Inductive Exit : Type :=
| ExitSuccess                                   (** [main] returns *)
| ExitUsage                                     (** [flag.Usage(); os.Exit(1)] *)
| Fatal (msg : string) (cause : option error)   (** [log.Fatal], [log.Fatalf] *)
| Panicked (msg : string).                      (** a run-time panic *)

(** The two failures of the run/artifact selector. *)
Definition NoRunsFound (workflow branch : string) : Exit :=
  Fatal ("No completed workflow runs found for workflow '" ++ workflow
         ++ "' on branch '" ++ branch ++ "'") None.

Definition ArtifactNotFound : Exit :=
  Fatal "Artifact 'Build Output' not found for latest run" None.

Module Run.

(** A computation that logs events and may end the process. *)
Definition M (A : Type) : Type := list Event * (A + Exit).

Definition ret {A : Type} (a : A) : M A := ([], inl a).

Definition bind {A B : Type} (m : M A) (k : A -> M B) : M B :=
  match m with
  | (t, inl a) => let '(t', r) := k a in ((t ++ t')%list, r)
  | (t, inr e) => (t, inr e)
  end.

Definition emit (e : Event) : M unit := ([e], inl tt).

Definition exit {A : Type} (e : Exit) : M A := ([], inr e).

(** [if err != nil { log.Fatalf(msg + "%v", err) }] *)
Definition orFatal {A : Type} (r : error + A) (msg : string) : M A :=
  match r with
  | inl err => exit (Fatal msg (Some err))
  | inr a => ret a
  end.

Definition check (r : option error) (msg : string) : M unit :=
  match r with
  | Some err => exit (Fatal msg (Some err))
  | None => ret tt
  end.

(** A call to a collaborator that answers a value or an error. *)
Definition call {A : Type} (e : Event) (r : error + A) (msg : string) : M A :=
  bind (emit e) (fun _ => orFatal r msg).

Definition call_ (e : Event) (r : option error) (msg : string) : M unit :=
  bind (emit e) (fun _ => check r msg).

End Run.

Declare Scope run_scope.
Delimit Scope run_scope with run.
Notation "x <- m ;; k" := (Run.bind m (fun x => k))
  (at level 61, m at next level, right associativity) : run_scope.
Notation "' p <- m ;; k" := (Run.bind m (fun p => k))
  (at level 61, p pattern, m at next level, right associativity) : run_scope.
Notation "m ;;; k" := (Run.bind m (fun _ => k))
  (at level 61, right associativity) : run_scope.

Definition newline : string := Bytes.single "010".

Section Main.

Variable goos : filepath.GOOS.
Variable flags : Flags.
Variable w : World.

(** The loop over [arts.Artifacts].  The operand
    [*a.GetWorkflowRun().ID] of [debugf] is evaluated first: it panics
    when the artifact has no workflow run or the run has no ID. *)
Fixpoint selectArtifact (arts : list github.Artifact.t) (runID : Z)
  : result (option github.Artifact.t) :=
  match arts with
  | [] => Done None
  | a :: rest =>
      match github.Artifact.GetWorkflowRun a with
      | None => Panic "invalid memory address or nil pointer dereference"
      | Some run =>
          match github.ArtifactWorkflowRun.ID run with
          | None =>
              Panic "invalid memory address or nil pointer dereference"
          | Some id =>
              if String.eqb (github.Artifact.GetName a) "Build Output"
                 && (id =? runID)%Z
              then Done (Some a)
              else selectArtifact rest runID
          end
      end
  end.

(** The run/artifact selector: the part of [main] up to the selected
    artifact. *)
Definition selectBuildOutput : Run.M github.Artifact.t :=
  (runs <- Run.call
      (CallListWorkflowRunsByFileName (owner flags) (repo flags)
         (workflowFile flags) "completed" (branch flags))
      (ListWorkflowRunsByFileName w (owner flags) (repo flags)
         (workflowFile flags) "completed" (branch flags))
      "Error listing workflow runs: " ;;
   match runs with
   | [] => Run.exit (NoRunsFound (workflowFile flags) (branch flags))
   | latestRun :: _ =>
       arts <- Run.call
         (CallListArtifacts (owner flags) (repo flags))
         (ListArtifacts w (owner flags) (repo flags))
         "Error listing artifacts: " ;;
       match selectArtifact arts (github.WorkflowRun.GetID latestRun) with
       | Panic msg => Run.exit (Panicked msg)
       | Done None => Run.exit ArtifactNotFound
       | Done (Some artifact) => Run.ret artifact
       end
   end)%run.

(** [io.Copy(tmpZipFile, resp.Body)]: every chunk read is written before
    the next is read, so the bytes the body delivers are in the file when
    its read error, if any, is returned; a body that delivers nothing makes
    no write.  The writes of one copy are one [CallWriteFile] with the bytes
    delivered; the first write that fails ends the copy. *)
Definition copyBody (name : string) (body : io.ReadCloser) : Run.M unit :=
  ((if Bytes.isEmpty (io.delivered body) then Run.ret tt
    else Run.call_ (CallWriteFile name (io.delivered body))
           (WriteFile w name (io.delivered body))
           "Error writing artifact to temp file: ") ;;;
   Run.check (io.failure body) "Error writing artifact to temp file: ")%run.

(** The download of the artifact into a temporary file and back into
    memory. *)
Definition download (artifact : github.Artifact.t) : Run.M (string * string) :=
  (artifactURL <- Run.call
      (CallDownloadArtifact (owner flags) (repo flags)
         (github.Artifact.GetID artifact))
      (DownloadArtifact w (owner flags) (repo flags)
         (github.Artifact.GetID artifact))
      "Error getting artifact download URL: " ;;
   tmpZipFile <- Run.call (CallCreateTemp "artifact-*.zip")
      (CreateTemp w "artifact-*.zip")
      "Error creating temp file for artifact download: " ;;
   body <- Run.call (CallHttpGet artifactURL) (HttpGet w artifactURL)
      "Error downloading artifact: " ;;
   copyBody tmpZipFile body ;;;
   zipData <- Run.call (CallReadFile tmpZipFile) (ReadFile w tmpZipFile)
      "Error reading downloaded artifact zip from temp file: " ;;
   Run.ret (tmpZipFile, zipData))%run.

(** The tag and the release made for a version. *)
Definition newTag (tagName version commitSHA : string) : github.Tag.t :=
  github.Tag.mk (Some tagName) None
    (Some (fmt.Sprintf_s "Tag for version " version))
    (Some "commit") (Some commitSHA)
    (Some "GitHub Actions Bot") (Some "actions@github.com").

Definition newRelease (tagName : string) : github.RepositoryRelease.t :=
  github.RepositoryRelease.mk None (Some tagName)
    (Some (fmt.Sprintf_s "Release " tagName)).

_Task prompt_. Retype exactly the span of lines from the one with "Definition copyBody (name" through the one with "(WriteFile w name"; include both ends and omit the rest of the material.

_Task response_.
Definition copyBody (name : string) (body : io.ReadCloser) : Run.M unit :=
  ((if Bytes.isEmpty (io.delivered body) then Run.ret tt
    else Run.call_ (CallWriteFile name (io.delivered body))
           (WriteFile w name (io.delivered body))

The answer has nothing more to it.